Work to be completed: Look below for the lines from the one with "exists s' v w, start_sketch" to the one with "intros Hn. unfold", and copy exactly those lines, both ends included.

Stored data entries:
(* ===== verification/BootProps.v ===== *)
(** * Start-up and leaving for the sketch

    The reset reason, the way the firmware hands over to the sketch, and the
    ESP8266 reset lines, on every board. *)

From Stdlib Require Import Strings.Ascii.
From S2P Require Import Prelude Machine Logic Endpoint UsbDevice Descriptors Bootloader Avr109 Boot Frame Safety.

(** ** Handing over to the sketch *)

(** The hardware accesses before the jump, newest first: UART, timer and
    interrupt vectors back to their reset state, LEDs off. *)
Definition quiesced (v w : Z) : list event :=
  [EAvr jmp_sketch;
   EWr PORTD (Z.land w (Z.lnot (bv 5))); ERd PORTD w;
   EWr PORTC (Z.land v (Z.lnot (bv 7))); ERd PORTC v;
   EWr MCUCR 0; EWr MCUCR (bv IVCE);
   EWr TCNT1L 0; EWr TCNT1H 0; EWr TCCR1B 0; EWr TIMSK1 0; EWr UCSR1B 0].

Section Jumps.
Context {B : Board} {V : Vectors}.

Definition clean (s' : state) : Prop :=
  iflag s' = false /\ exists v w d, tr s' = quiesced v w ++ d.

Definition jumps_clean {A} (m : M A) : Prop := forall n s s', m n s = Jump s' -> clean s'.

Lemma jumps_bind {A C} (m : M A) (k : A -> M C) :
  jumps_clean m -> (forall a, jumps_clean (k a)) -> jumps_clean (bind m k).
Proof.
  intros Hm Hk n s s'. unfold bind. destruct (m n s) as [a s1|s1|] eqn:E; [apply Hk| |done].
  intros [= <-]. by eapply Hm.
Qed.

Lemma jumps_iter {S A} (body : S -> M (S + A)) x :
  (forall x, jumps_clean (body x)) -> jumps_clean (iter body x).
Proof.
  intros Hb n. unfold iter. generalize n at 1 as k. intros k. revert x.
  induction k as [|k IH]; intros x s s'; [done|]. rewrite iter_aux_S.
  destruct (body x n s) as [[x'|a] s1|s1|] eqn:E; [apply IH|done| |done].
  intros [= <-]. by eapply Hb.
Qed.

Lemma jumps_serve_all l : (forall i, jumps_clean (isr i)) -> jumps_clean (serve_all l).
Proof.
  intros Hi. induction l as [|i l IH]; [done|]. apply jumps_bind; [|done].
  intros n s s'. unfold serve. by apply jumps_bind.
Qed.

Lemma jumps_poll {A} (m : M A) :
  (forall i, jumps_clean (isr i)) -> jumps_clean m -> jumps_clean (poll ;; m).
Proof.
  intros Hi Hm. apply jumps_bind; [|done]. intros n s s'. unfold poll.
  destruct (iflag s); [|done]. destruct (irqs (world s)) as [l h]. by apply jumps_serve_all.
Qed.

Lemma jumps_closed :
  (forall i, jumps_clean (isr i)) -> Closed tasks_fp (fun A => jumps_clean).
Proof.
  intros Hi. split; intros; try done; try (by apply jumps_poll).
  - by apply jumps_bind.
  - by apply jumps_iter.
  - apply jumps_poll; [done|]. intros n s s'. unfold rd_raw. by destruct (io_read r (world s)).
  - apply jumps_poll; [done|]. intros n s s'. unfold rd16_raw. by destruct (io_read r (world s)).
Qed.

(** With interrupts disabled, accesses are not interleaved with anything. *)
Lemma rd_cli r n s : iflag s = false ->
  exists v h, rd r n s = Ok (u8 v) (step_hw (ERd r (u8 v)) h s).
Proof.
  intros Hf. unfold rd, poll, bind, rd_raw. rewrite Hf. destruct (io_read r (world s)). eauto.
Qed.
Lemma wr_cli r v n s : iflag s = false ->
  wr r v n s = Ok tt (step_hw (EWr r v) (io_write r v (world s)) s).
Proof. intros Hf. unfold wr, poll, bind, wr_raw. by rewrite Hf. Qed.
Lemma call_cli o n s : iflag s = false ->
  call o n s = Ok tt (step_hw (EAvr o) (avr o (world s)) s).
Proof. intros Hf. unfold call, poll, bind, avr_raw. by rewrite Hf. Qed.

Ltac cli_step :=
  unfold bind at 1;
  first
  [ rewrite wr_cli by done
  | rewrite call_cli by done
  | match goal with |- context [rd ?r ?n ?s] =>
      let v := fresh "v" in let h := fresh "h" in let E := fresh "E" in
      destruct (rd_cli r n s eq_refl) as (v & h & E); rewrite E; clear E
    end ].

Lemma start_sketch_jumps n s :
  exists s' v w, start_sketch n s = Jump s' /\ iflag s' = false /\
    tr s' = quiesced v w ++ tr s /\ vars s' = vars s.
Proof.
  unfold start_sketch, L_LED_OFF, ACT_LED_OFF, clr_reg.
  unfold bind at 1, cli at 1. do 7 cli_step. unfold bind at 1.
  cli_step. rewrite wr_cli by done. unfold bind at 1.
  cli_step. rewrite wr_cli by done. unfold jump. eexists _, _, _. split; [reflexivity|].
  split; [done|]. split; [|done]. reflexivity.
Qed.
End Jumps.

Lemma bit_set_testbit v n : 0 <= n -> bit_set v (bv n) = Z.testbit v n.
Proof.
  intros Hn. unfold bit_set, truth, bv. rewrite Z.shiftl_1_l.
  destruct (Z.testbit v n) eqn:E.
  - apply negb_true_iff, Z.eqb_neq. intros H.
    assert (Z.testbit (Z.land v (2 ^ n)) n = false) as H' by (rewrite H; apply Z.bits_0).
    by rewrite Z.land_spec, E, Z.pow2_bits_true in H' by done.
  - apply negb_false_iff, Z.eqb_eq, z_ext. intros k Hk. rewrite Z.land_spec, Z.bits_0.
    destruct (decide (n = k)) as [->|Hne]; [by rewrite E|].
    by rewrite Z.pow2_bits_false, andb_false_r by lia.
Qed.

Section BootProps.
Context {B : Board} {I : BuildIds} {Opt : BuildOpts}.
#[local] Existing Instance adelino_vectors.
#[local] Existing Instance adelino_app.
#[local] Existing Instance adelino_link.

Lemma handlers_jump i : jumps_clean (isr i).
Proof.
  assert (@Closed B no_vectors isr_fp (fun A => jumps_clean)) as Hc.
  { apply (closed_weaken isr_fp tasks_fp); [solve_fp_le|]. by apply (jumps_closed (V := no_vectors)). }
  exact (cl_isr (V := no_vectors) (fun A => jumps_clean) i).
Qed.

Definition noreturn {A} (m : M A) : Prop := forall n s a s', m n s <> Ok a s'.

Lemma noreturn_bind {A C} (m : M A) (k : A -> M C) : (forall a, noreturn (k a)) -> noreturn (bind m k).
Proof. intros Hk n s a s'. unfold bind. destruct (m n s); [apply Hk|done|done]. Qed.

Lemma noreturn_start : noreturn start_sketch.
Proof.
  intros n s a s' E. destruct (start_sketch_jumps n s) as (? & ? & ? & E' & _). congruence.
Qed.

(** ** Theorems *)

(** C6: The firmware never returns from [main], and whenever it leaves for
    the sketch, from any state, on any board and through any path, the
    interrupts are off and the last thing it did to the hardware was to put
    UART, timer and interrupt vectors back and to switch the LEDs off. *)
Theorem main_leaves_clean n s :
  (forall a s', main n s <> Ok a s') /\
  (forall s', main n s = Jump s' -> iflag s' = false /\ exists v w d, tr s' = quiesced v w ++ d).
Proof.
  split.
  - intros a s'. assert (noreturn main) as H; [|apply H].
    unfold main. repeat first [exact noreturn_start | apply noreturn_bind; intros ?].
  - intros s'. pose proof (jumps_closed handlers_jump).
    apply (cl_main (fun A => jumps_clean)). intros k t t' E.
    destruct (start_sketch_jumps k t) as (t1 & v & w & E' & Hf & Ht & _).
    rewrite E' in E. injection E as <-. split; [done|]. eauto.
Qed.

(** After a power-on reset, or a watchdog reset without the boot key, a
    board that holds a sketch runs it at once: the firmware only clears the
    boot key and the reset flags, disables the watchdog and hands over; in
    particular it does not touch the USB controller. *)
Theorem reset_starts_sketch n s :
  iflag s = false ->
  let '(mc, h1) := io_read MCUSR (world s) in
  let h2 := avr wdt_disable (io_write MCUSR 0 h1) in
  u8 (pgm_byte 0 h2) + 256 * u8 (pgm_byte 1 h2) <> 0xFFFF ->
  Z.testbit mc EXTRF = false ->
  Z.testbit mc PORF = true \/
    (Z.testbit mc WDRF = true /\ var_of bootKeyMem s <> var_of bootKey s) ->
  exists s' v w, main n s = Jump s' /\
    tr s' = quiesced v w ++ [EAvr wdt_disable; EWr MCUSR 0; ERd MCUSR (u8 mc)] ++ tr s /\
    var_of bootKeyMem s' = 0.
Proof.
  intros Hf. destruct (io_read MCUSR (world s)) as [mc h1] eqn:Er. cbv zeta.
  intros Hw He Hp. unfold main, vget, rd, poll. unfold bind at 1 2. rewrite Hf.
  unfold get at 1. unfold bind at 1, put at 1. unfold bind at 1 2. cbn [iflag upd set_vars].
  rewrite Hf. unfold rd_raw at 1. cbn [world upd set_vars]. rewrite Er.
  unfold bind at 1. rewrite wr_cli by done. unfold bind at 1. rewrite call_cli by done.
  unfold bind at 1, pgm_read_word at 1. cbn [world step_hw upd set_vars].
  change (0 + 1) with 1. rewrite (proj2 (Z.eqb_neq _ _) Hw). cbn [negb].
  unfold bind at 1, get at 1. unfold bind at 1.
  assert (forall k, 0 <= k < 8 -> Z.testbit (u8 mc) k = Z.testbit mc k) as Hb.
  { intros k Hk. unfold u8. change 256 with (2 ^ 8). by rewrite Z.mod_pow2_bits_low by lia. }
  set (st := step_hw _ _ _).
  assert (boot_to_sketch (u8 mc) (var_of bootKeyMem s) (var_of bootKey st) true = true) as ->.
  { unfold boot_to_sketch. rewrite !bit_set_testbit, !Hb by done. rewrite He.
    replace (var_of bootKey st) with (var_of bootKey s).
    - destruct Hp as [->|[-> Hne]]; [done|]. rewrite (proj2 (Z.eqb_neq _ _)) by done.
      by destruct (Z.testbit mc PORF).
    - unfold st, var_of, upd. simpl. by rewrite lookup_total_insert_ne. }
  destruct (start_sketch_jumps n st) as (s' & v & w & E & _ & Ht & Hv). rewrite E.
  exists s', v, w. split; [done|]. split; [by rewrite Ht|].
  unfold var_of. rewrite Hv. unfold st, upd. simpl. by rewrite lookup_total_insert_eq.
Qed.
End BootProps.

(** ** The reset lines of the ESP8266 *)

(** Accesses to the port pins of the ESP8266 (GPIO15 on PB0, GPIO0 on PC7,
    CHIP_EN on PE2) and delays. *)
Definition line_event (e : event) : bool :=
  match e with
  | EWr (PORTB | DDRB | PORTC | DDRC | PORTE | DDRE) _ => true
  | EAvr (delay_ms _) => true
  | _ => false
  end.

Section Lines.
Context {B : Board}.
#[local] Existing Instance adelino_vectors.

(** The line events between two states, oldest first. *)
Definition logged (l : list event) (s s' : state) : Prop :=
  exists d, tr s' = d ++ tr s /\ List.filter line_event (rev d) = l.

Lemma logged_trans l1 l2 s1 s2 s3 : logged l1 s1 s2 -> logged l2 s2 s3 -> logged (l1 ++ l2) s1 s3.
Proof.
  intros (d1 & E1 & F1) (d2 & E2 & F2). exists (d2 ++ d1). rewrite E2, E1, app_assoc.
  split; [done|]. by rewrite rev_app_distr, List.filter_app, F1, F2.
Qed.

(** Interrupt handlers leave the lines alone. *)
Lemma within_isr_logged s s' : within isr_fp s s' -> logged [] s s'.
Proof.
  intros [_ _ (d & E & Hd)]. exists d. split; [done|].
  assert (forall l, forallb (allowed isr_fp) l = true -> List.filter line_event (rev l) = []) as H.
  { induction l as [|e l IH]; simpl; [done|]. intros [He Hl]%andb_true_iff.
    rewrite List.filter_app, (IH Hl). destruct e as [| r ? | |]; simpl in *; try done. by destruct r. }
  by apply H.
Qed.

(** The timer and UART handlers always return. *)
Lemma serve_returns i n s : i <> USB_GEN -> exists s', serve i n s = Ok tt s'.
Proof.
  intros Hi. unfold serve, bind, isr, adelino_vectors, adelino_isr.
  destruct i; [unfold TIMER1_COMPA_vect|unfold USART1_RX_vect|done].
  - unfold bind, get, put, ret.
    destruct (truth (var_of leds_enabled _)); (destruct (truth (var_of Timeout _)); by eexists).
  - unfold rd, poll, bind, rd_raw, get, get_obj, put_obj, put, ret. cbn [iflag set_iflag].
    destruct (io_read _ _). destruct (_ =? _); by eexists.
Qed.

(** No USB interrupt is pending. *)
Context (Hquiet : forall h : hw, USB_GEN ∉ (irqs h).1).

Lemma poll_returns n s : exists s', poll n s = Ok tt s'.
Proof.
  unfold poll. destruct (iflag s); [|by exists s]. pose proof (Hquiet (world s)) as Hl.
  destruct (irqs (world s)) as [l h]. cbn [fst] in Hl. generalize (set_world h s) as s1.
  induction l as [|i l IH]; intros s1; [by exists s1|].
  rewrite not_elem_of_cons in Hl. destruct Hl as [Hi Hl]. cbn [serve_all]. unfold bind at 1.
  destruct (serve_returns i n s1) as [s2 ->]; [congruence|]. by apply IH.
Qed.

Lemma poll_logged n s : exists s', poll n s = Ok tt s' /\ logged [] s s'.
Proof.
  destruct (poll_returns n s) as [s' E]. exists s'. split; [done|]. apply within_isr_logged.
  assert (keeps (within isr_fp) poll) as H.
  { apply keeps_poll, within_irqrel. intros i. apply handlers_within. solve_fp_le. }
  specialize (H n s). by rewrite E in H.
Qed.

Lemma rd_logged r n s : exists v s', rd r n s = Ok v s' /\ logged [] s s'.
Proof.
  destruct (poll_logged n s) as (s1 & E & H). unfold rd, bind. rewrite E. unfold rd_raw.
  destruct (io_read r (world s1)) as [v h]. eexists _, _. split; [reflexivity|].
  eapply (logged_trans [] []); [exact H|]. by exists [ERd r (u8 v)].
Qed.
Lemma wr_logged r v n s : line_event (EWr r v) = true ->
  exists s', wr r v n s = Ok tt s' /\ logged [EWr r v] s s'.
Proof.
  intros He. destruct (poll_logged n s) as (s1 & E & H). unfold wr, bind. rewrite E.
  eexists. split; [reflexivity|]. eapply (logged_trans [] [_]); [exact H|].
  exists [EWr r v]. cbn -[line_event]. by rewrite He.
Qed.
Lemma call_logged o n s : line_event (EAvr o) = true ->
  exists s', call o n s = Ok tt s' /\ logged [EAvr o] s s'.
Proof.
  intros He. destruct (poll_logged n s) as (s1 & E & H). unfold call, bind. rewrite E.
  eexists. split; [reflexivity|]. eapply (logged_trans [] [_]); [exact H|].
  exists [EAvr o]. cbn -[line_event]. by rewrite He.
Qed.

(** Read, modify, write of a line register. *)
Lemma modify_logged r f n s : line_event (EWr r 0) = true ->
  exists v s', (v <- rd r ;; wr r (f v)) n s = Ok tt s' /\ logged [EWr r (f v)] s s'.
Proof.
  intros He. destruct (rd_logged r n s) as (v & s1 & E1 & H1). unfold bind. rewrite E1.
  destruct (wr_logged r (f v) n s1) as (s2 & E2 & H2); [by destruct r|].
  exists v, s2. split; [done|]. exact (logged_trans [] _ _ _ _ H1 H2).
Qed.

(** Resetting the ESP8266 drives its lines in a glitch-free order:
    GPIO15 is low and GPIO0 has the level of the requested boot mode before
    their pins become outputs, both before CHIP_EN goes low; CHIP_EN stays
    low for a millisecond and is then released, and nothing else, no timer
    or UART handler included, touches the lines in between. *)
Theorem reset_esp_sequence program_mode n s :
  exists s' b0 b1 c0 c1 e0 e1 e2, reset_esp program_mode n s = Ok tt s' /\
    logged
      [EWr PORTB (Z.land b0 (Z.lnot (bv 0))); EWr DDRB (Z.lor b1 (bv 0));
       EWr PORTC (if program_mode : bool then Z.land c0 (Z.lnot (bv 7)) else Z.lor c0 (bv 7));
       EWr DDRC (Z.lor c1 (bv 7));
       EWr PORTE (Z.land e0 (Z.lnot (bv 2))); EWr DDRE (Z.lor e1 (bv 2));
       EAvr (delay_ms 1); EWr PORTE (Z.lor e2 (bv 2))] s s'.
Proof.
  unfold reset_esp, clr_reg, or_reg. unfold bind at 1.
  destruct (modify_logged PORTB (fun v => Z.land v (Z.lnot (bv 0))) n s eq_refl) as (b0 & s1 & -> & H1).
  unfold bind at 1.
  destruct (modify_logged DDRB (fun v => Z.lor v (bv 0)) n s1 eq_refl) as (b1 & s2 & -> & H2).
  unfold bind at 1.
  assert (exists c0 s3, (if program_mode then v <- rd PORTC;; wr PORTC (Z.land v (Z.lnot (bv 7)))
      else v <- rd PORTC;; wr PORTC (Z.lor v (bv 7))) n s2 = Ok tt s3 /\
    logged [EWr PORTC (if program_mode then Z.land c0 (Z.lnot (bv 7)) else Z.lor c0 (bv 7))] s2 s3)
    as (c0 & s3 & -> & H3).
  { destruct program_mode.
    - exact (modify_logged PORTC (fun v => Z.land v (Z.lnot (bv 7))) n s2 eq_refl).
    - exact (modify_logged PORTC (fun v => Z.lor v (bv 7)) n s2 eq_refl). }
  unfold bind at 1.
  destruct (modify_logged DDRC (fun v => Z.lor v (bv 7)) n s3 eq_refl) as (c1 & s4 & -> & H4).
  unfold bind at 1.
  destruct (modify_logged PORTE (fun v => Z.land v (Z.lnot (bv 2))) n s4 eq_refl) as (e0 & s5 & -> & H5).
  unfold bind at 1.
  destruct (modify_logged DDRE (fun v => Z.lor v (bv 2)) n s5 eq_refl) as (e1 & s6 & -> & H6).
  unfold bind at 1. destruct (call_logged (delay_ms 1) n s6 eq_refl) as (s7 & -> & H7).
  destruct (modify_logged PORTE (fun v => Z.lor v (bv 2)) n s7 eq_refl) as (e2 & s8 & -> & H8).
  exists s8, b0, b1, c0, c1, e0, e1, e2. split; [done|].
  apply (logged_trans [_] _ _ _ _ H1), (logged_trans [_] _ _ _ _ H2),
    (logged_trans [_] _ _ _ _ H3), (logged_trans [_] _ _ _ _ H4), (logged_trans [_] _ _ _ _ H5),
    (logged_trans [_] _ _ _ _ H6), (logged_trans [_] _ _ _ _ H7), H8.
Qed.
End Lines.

Answer space:
  exists s' v w, start_sketch n s = Jump s' /\ iflag s' = false /\
    tr s' = quiesced v w ++ tr s /\ vars s' = vars s.
Proof.
  unfold start_sketch, L_LED_OFF, ACT_LED_OFF, clr_reg.
  unfold bind at 1, cli at 1. do 7 cli_step. unfold bind at 1.
  cli_step. rewrite wr_cli by done. unfold bind at 1.
  cli_step. rewrite wr_cli by done. unfold jump. eexists _, _, _. split; [reflexivity|].
  split; [done|]. split; [|done]. reflexivity.
Qed.
End Jumps.

Lemma bit_set_testbit v n : 0 <= n -> bit_set v (bv n) = Z.testbit v n.
Proof.
  intros Hn. unfold bit_set, truth, bv. rewrite Z.shiftl_1_l.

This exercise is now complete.